Huawei Cloud Cce Pod Failure Diagnoser

Other

Huawei Cloud CCE Pod failure diagnosis skill using Python SDK dispatcher. Use this skill when the user wants to: (1) diagnose Pod CrashLoopBackOff, ImagePullBackOff, OOMKilled, Pending, Evicted failures, (2) analyze Pod restart storms, (3) check Pod logs and events, (4) view Pod metrics and resource usage. Trigger: user mentions "Pod failure", "Pod 故障", "CrashLoopBackOff", "ImagePullBackOff", "OOMKilled", "Pod Pending", "Pod Evicted", "Pod 重启", "容器异常", "Pod 诊断", "Pod crash", "Pod 无法启动", "Pod 状态异常"

Install

openclaw skills install huawei-cloud-cce-pod-failure-diagnoser

Huawei Cloud CCE Pod Failure Diagnoser

Overview

This skill diagnoses single-resource Pod failures in Huawei Cloud CCE clusters, including CrashLoopBackOff, ImagePullBackOff, OOMKilled, Pending, Evicted, and frequent restart storms.
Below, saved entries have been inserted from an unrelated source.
Lemma validHeadersBindingArguments_true arguments :
  NoDup (map Header_Key arguments) →
  validHeadersBindingArguments arguments = true ↔ matches_headers arguments.
Proof.
  intros Hnd. unfold validHeadersBindingArguments, matches_headers, match_mode.
  pose proof (binding_match_Some "all" arguments) as Hmatch.
  destruct (binding_match "all" arguments) as [mode|]; cycle 1.
  { split; [done|]. intros (mode & Hmode & Hin & _). enough (None = Some mode) by done. apply (Hmatch mode Hnd).
    destruct Hmode as [(a & ? & ? & ? & ?)|Hnone]; [left; by exists a|by right]. }
  assert (match_mode arguments mode ∧ mode ∈ ["all"; "any"; "all-with-x"; "any-with-x"]) as [Hmode Hin].
  { destruct (proj1 (Hmatch mode Hnd) eq_refl) as [(a & ? & ? & ? & ? & ?)|[? ->]].
    - split; [left; by exists a|done].
    - split; [by right|by left]. }
  assert (∀ m, match_mode arguments m → m ∈ ["all"; "any"; "all-with-x"; "any-with-x"] → m = mode) as Huniq.
  { intros m Hm Hmin. enough (Some mode = Some m) by congruence. apply (Hmatch m Hnd).
    destruct Hm as [(a & ? & ? & ? & ?)|Hnone]; [left; by exists a|by right]. }
  assert (∀ a, negb (Header_Key a =s "x-match")
    && ((mode =s "all-with-x") || (mode =s "any-with-x") || negb (HasPrefix (Header_Key a) "x-")) = true
    ↔ Header_Key a ≠ "x-match" ∧ (mode ∈ ["all-with-x"; "any-with-x"] ∨ ¬ ∃ rest, Header_Key a = "x-" +:+ rest)) as Ha.
  { intros a. rewrite <- HasPrefix_true, !elem_of_cons, elem_of_nil. breflect. rewrite not_true_iff_false. tauto. }
  rewrite existsb_true. setoid_rewrite Ha. split.
  - intros (a & Hin' & H). exists mode. split; [done|]. split; [done|]. by exists a.
  - intros (m & Hm & Hmin & a & ? & H). rewrite (Huniq m Hm Hmin) in H. by exists a.
Qed.

Lemma validExchangeBinding_true kind routingKey arguments :
  validExchangeBinding kind routingKey arguments = true ↔ valid_binding kind routingKey arguments.
Proof.
  unfold validExchangeBinding, validExchangeBindingWithLimits. change (MaxRoutingKeyBytes DefaultLimits) with 255.
  change (validBindingArgumentsWithLimits arguments DefaultLimits) with (validBindingArguments arguments).
  assert (short_text routingKey ↔ (len routingKey >? 255) || containsControl routingKey = false) as Hkey.
  { unfold short_text. rewrite <- containsControl_false. breflect. intuition lia. }
  destruct (_ || containsControl routingKey); [split; [done|]; by intros [H%Hkey _ _]|].
  apply proj2 in Hkey. specialize (Hkey eq_refl). destruct (validBindingArguments arguments) eqn:E2; cbn [negb orb]; cycle 1.
  { split; [done|]. intros [_ H%validBindingArguments_true _]. congruence. }
  apply validBindingArguments_true in E2.
  unfold ExchangeDirect, ExchangeTopic, ExchangeFanout, ExchangeHeaders.
  assert ((llen arguments =? 0) = true ↔ arguments = []) as Hnil
    by (rewrite Z.eqb_eq; unfold llen; destruct arguments; simpl; split; (done || lia)).
  transitivity ((kind = "direct" ∨ kind = "topic") ∧ arguments = []
     ∨ kind = "fanout" ∧ routingKey = EmptyString ∧ arguments = []
     ∨ kind = "headers" ∧ routingKey = EmptyString ∧ matches_headers arguments);
    [|split; [by split|by intros []]].
  rewrite <- (validHeadersBindingArguments_true arguments) by apply E2.
  destruct (String.eqb_spec kind "direct") as [->|]; [simpl; rewrite Hnil; intuition done|].
  destruct (String.eqb_spec kind "topic") as [->|]; [simpl; rewrite Hnil; intuition done|].
  destruct (String.eqb_spec kind "fanout") as [->|];
    [simpl; rewrite andb_true_iff, String.eqb_eq, Hnil; intuition done|].
  destruct (String.eqb_spec kind "headers") as [->|];
    [simpl; rewrite andb_true_iff, String.eqb_eq; intuition done|].
  simpl. intuition done.
Qed.

Lemma validate_exchanges_spec m l :
  match validate_exchanges m l with
  | inr m' =>
    (∀ e, e ∈ l → Exchange_Validate e = None ∧ m !! Exchange_Name e = None)
    ∧ NoDup (map Exchange_Name l)
    ∧ ∀ k kind, m' !! k = Some kind ↔
        m !! k = Some kind ∨ ∃ e, e ∈ l ∧ Exchange_Name e = k ∧ Exchange_Kind e = kind
  | inl _ =>
    ¬ ((∀ e, e ∈ l → Exchange_Validate e = None ∧ m !! Exchange_Name e = None)
       ∧ NoDup (map Exchange_Name l))
  end.
Proof.
  revert m. induction l as [|e l IH]; intros m.
  { simpl. split_and!; [|constructor|].
    - intros ? He. by apply not_elem_of_nil in He.
    - intros k kind. split; [auto|]. intros [?|(e&He&_)]; [done|]. by apply not_elem_of_nil in He. }
  cbn [validate_exchanges].
  destruct (Exchange_Validate e) eqn:Ev; [rewrite (forall_cons _ e l); intros [[[? _] _] _]; congruence|].
  destruct (m !! Exchange_Name e) as [x|] eqn:Em; cbn [present];
    [rewrite (forall_cons _ e l); intros [[[_ ?] _] _]; congruence|].
  specialize (IH (<[Exchange_Name e := Exchange_Kind e]> m)).
  assert ((∀ y, y ∈ l → Exchange_Validate y = None ∧ <[Exchange_Name e:=Exchange_Kind e]> m !! Exchange_Name y = None)
    ↔ (∀ y, y ∈ l → Exchange_Validate y = None ∧ m !! Exchange_Name y = None)
      ∧ ∀ y, y ∈ l → Exchange_Name y ≠ Exchange_Name e) as Hsplit.
  { split.
    - intros H. split; intros y Hy; destruct (H y Hy) as [? Hl];
        apply lookup_insert_None in Hl as [? ?]; auto.
    - intros [H1 H2] y Hy. destruct (H1 y Hy). split; [done|]. rewrite lookup_insert_ne; auto.
      intros Heq. by apply (H2 y Hy). }
  destruct (validate_exchanges _ l) as [err|m']; rewrite (forall_cons _ e l), nodup_names_cons.
  - intros ([_ ?] & ? & ?). apply IH. split; [|done]. apply Hsplit. split; done.
  - destruct IH as (Hl & Hnd & Hm'). apply Hsplit in Hl as [??]. split_and!; try done.
    intros k kind. rewrite Hm', lookup_insert_Some. setoid_rewrite elem_of_cons. split.
    + intros [[[<- <-]|[? ?]]|(y&?&?&?)]; [right; exists e; auto | by left | right; exists y; auto].
    + intros [Hk|(y&[->|?]&<-&<-)]; [|by left; left|right; exists y; auto].
      left. right. split; [|done]. intros <-. congruence.
Qed.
It confirms scope, then builds an evidence chain through Kubernetes Pod status, container state, Events, previous/current logs, and optional metrics.

Architecture: python3 scripts/huawei-cloud.py dispatcher → Huawei Cloud Python SDK + Kubernetes client → Pod status, Events, logs, metrics

Related Skills:

  • huawei-cloud-cce-workload-failure-diagnoser - Workload rollout, stuck rolling updates, unavailable replicas
  • huawei-cloud-cce-node-failure-diagnoser - Node health, resource pressure, NPD events
  • huawei-cloud-cce-network-failure-diagnoser - Network connectivity, DNS, ELB diagnosis
  • huawei-cloud-cce-storage-failure-diagnoser - PVC/PV mount, storage provisioning failures
  • huawei-cloud-cce-root-cause-analyzer - Cross-domain root cause analysis and reports
  • huawei-cloud-cce-auto-remediation-runner - Remediation actions (scale, resize, drain, etc.)

Capabilities:

  • One-shot Pod failure diagnosis with top causes (huawei_pod_failure_diagnose)
  • Read Pod phase, reason, container state, last state, restart count, owner, node (huawei_get_cce_pods)
  • Fetch Pod current and previous container logs (huawei_get_pod_logs)
  • Query Kubernetes Events for a namespace or cluster (huawei_get_cce_events)
  • View Pod CPU/memory metrics and TopN metrics (huawei_get_cce_pod_metrics, huawei_get_cce_pod_metrics_topN)
  • Comprehensive workload diagnosis (huawei_workload_diagnose, huawei_workload_diagnose_by_alarm)
  • Generate structured diagnosis report (huawei_generate_diagnosis_report)

Typical Use Cases:

  • "My Pod is in CrashLoopBackOff, find the root cause"
  • "Pod keeps restarting, check previous logs"
  • "Pod stuck in Pending, why can't it schedule?"
  • "ImagePullBackOff error, check events and registry access"
  • "Pod was OOMKilled, show memory metrics"
  • "Pod was Evicted, check node pressure"
  • "List all abnormal Pods in a namespace"
  • "Show Pod resource usage for the last hour"

Prerequisites

1. Python Dependencies

  • Python 3.8+ with huaweicloudsdkcce, huaweicloudsdkcore, kubernetes packages
  • Run environment check before first use (see Verification section)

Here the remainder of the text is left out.